C'est dès le début de sa carrière que Jean-Claude Tricoche, né en 1947 à Marseille, est impliqué dans la formation. Initiale d'abord, où après cinq ans d'expérience comme salarié de l'industrie horlogère, il est recruté en 1971 comme enseignant auxiliaire, puis professeur de lycée professionnel en 1975. Dès 1981, il assure des responsabilités syndicales, dans la formation initiale, mais très vite aussi dans la formation continue. Il représente alors la Fen au Comité régional de la formation professionnelle, de la promotion sociale et de l'emploi (Coref) pour la région Paca.
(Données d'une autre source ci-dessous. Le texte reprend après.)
(** X6.  The module body makes one call on the logger, the tracing
    message, and writes nothing else: after start-up standard output is
    empty and standard error holds that one line when LOG_LEVEL admits
    [info], and nothing otherwise (so nothing under the default WARN). *)
Theorem startup_writes_tracing_line_only (amb : Ambient)
  (decode_servers : string -> option (list (dict string)))
  (environ : list (string * string))
  (dotenv : option (list (string * option string))) (w : World) :
  boot amb decode_servers environ dotenv = Ok w ->
  exists lvl,
    _checkLevel (upper (LOG_LEVEL (settings w))) = Ok lvl
    /\ log_calls w = [mkLogCall info (startup_message (settings w)) []]
    /\ stdout w = []
    /\ stderr w
       = (if (lvl <=? 20)%nat
          then [(dumps [("event", startup_message (settings w));
                        ("level", "info");
                        ("timestamp",
                         (isoformat (clock amb 0) ++ "Z")%string)]
                  ++ terminator)%string]
          else []).
Proof.
  intros Hb.
  destruct (boot_inv _ _ _ _ _ Hb) as (s & n & Hs & Hn & Hw).
  destruct (boot_main _ _ _ _ _ Hb) as (s' & Hs' & Hm).
  assert (s' = s) by congruence. subst s'.
  destruct (main_output amb s n w Hn Hm) as (He & _).
  destruct Hw as (_ & Hset & _ & _ & Ho & _ & _ & _ & _ & _ & Hc).
  rewrite Hset. exists n. repeat split; auto.
Qed.

Definition handler_paths : list string := ["/echo"; "/health"; "/ready"].

(** X7.  The answer to a request on /echo, /health or /ready is the same
    in any two states of the serving process, however each was configured
    and whatever it served before: it depends on the request alone. *)
Theorem answers_ignore_state (w1 w2 : World) (req : Request) :
  reachable w1 ->
  reachable w2 ->
  In (req_path req) handler_paths ->
  fst (handle_request req w1) = fst (handle_request req w2).
Proof.
  intros H1 H2 _.
  now rewrite (handle_request_exact req w1 (reachable_serving w1 H1)),
    (handle_request_exact req w2 (reachable_serving w2 H2)).
Qed.

(** X8.  A run of requests on /echo, /health and /ready answers every one
    of them, in order, each with the answer it would get if it were the
    only request. *)
Theorem serve_answers_each_alone (w : World) (reqs : list Request) :
  reachable w ->
  Forall (fun req => In (req_path req) handler_paths) reqs ->
  Forall2 (fun req r => fst (handle_request req w) = Ok r)
    reqs (fst (serve reqs w)).
Proof.
  intros Hr _. apply reachable_serving in Hr.
  rewrite (proj1 (serve_exact reqs w Hr)).
  induction reqs as [|req rest IH]; cbn [map]; constructor; auto.
  now rewrite (handle_request_exact req w Hr).
Qed.


Lemma wrong_method_route (req : Request) :
  (req_path req = "/echo" /\ req_method req <> "POST")
  \/ (req_path req = "/health"
      /\ req_method req <> "GET" /\ req_method req <> "HEAD")
  \/ (req_path req = "/ready" /\ req_method req <> "GET") ->
  route_for main_routes req = PARTIAL.
Proof.
  unfold main_routes, builtin_route, metrics_route, mem.
  intros [(Hp & Hm)|[(Hp & Hg & Hh)|(Hp & Hm)]];
    cbn [route_for path methods existsb]; rewrite Hp; simpl;
    repeat match goal with
    | |- context [String.eqb (req_method req) ?a] =>
        replace (String.eqb (req_method req) a) with false
          by (symmetry; apply String.eqb_neq; assumption)
    end;
    reflexivity.
Qed.

(** X9.  A request on /echo that is not a POST, on /health that is
    neither GET nor HEAD, or on /ready that is not a GET is answered 405
    and no handler runs: the state is left as it was, without a log
    call. *)
Theorem wrong_method_runs_no_handler (w : World) (req : Request) :
  reachable w ->
  (req_path req = "/echo" /\ req_method req <> "POST")
  \/ (req_path req = "/health"
      /\ req_method req <> "GET" /\ req_method req <> "HEAD")
  \/ (req_path req = "/ready" /\ req_method req <> "GET") ->
  exists r, handle_request req w = (Ok r, w) /\ status_code r = 405.
Proof.
  intros Hr H. apply reachable_serving in Hr.
  pose proof (handle_request_exact req w Hr) as E.
  unfold answer, request_events in E.
  rewrite (wrong_method_route req H) in E.
  eexists. split; [exact E|].
  unfold for_method. destruct (String.eqb _ _); reflexivity.
Qed.

(** X16.  GET /metrics is answered 200 by the metrics view that
    [setup_metrics] exposes: none of the handlers runs, no call is made on
    the logger and nothing is written. *)
Theorem metrics_scrape_is_silent (w : World) (b : option value) :
  reachable w ->
  handle_request (mkRequest "GET" "/metrics" b) w
  = (Ok (mkResponse 200 (Generated ep_metrics)), w).
Proof.
  intros Hr. apply reachable_serving in Hr.
  now rewrite (handle_request_exact _ w Hr).
Qed.

(** Whether a text is made of ASCII characters only. *)
Fixpoint is_ascii (s : string) : bool :=
  match s with
  | EmptyString => true
  | String c r => (nat_of_ascii c <? 128)%nat && is_ascii r
  end.

(** X10.  When the settings build but LOG_LEVEL, an ASCII text, is not a
    level name once put in upper case, start-up stops with the ValueError
    of [logging.basicConfig]: no application object is ever created. *)
Theorem unknown_log_level_aborts_startup (amb : Ambient)
  (decode_servers : string -> option (list (dict string)))
  (environ : list (string * string))
  (dotenv : option (list (string * option string))) (s : Settings) :
  Settings_new decode_servers environ dotenv = Ok s ->
  is_ascii (LOG_LEVEL s) = true ->
  dict_get (upper (LOG_LEVEL s)) _nameToLevel = None ->
  boot amb decode_servers environ dotenv
  = Err (ValueError (upper (LOG_LEVEL s)))
  /\ app (snd (main (fresh amb s))) = None.
Proof.
  intros Hs _ Hl. unfold boot. rewrite Hs.
  assert (E : exists w', main (fresh amb s)
                         = (Err (ValueError (upper (LOG_LEVEL s))), w')
                         /\ app w' = None).
  { eexists. split.
    - unfold main. apply bind_err.
      unfold setup_logging, basicConfig, _checkLevel, bind, get, modify,
        raise, ret.
      cbn [settings root_handlers fresh]. rewrite Hl. reflexivity.
    - reflexivity. }
  destruct E as (w' & E & Ha). rewrite E. cbn [snd]. auto.
Qed.

(** The text a setting resolves to: its override, else the default. *)
Definition configured (environ : list (string * string))
  (dotenv : option (list (string * option string)))
  (field_name default : string) : string :=
  match override_of environ dotenv field_name with
  | Some v => v
  | None => default
  end.

Lemma Settings_new_text decode_servers environ dotenv (s : Settings) :
  Settings_new decode_servers environ dotenv = Ok s ->
  APP_NAME s = configured environ dotenv "APP_NAME" "Echo Tool Server"
  /\ APP_VERSION s = configured environ dotenv "APP_VERSION" "0.1.12"
  /\ CONTACT_NAME s = configured environ dotenv "CONTACT_NAME" "API Support"
  /\ CONTACT_URL s
     = configured environ dotenv "CONTACT_URL"
         "https://www.example.com/support"
  /\ CONTACT_EMAIL s
     = configured environ dotenv "CONTACT_EMAIL" "support@example.com".
Proof.
  unfold Settings_new.
  destruct (servers_field decode_servers environ dotenv); [|discriminate].
  intros [= <-]. unfold configured, str_field.
  cbn [APP_NAME APP_VERSION CONTACT_NAME CONTACT_URL CONTACT_EMAIL].
  rewrite !source_value_override. repeat split; reflexivity.
Qed.

(** X11.  The metadata of the application object comes from the
    configuration and stays: after start-up and after any run of requests
    the title and version are the configured APP_NAME and APP_VERSION
    (override or default), the contact is made of the configured
    CONTACT_NAME, CONTACT_URL and CONTACT_EMAIL, the servers are the
    configured SERVERS, the tags are [tags_metadata]. *)
Theorem api_metadata_from_configuration (amb : Ambient)
  (decode_servers : string -> option (list (dict string)))
  (environ : list (string * string))
  (dotenv : option (list (string * option string)))
  (w : World) (reqs : list Request) :
  boot amb decode_servers environ dotenv = Ok w ->
  exists a,
    app (snd (serve reqs w)) = Some a
    /\ title a = configured environ dotenv "APP_NAME" "Echo Tool Server"
    /\ description a = "A simple echo tool for LLM agents."
    /\ version a = configured environ dotenv "APP_VERSION" "0.1.12"
    /\ contact a
       = [("name", configured environ dotenv "CONTACT_NAME" "API Support");
          ("url", configured environ dotenv "CONTACT_URL"
                    "https://www.example.com/support");
          ("email", configured environ dotenv "CONTACT_EMAIL"
                      "support@example.com")]
    /\ servers a = SERVERS (settings w)
    /\ openapi_tags a = tags_metadata.
Proof.
  intros Hb.
  destruct (boot_inv _ _ _ _ _ Hb) as (s & n & Hs & Hn & Hw).
  pose proof (started_serving amb s n w Hn Hw) as Hserving.
  destruct (serve_frame reqs w Hserving)
    as ((_ & _ & _ & _ & _ & _ & _ & _ & Fa) & _).
  destruct Hw as (_ & Hset & _ & _ & _ & _ & Ha & _).
  destruct (Settings_new_text _ _ _ _ Hs) as (E1 & E2 & E3 & E4 & E5).
  exists (served_app s). rewrite Fa, Ha, Hset.
  cbn [title description version contact servers openapi_tags served_app].
  rewrite E1, E2, E3, E4, E5. repeat split; reflexivity.
Qed.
Devenu secrétaire national de la Fen, en 1992, en charge du dossier éducation, il représente la Fen dans de nombreux organismes liés à la l'éducation et à la formation. Parallèlement, il devient expert de 1993 à 1998 auprès de l'Internationale de l'éducation (Bruxelles), sur les questions de formation et d'enseignement professionnel. Il participe activement à la création de l'Unsa (Union nationale des syndicats autonomes) et en devient, en 1997 délégué général en charge de la formation professionnelle, de l'économie sociale et du Bureau international du travail, puis secrétaire national à partir de 2005. Il représente alors l'Unsa, au titre des partenaires sociaux, dans de nombreuses instances, notamment la commission permanente du Conseil national de la formation professionnelle, de la promotion sociale et de l'emploi, le Conseil de gestion du fonds de la formation professionnelle et de la promotion sociale, le Comité de coordination des programmes régionaux d'apprentissage et de formation professionnelle continue (CCPR), la Commission nationale de la certification professionnelle (CNCP), le Haut-comité éducation, économie, emploi (HCEEE), le Conseil national de la formation professionnelle tout au long de vie (CNPTLV). Il s'engage auprès de l'Organisation internationale du travail (OIT) où il est participe depuis plus de dix ans aux conférences annuelles et à l'élaboration des normes internationales du travail. Par ailleurs, il est administrateur de l'Opca Uniformation et trésorier du Centre Inffo. Enfin, depuis décembre 2009, il est chargé de mission auprès du secrétaire général de l'Unsa pour suivre notamment les questions de l'OIT.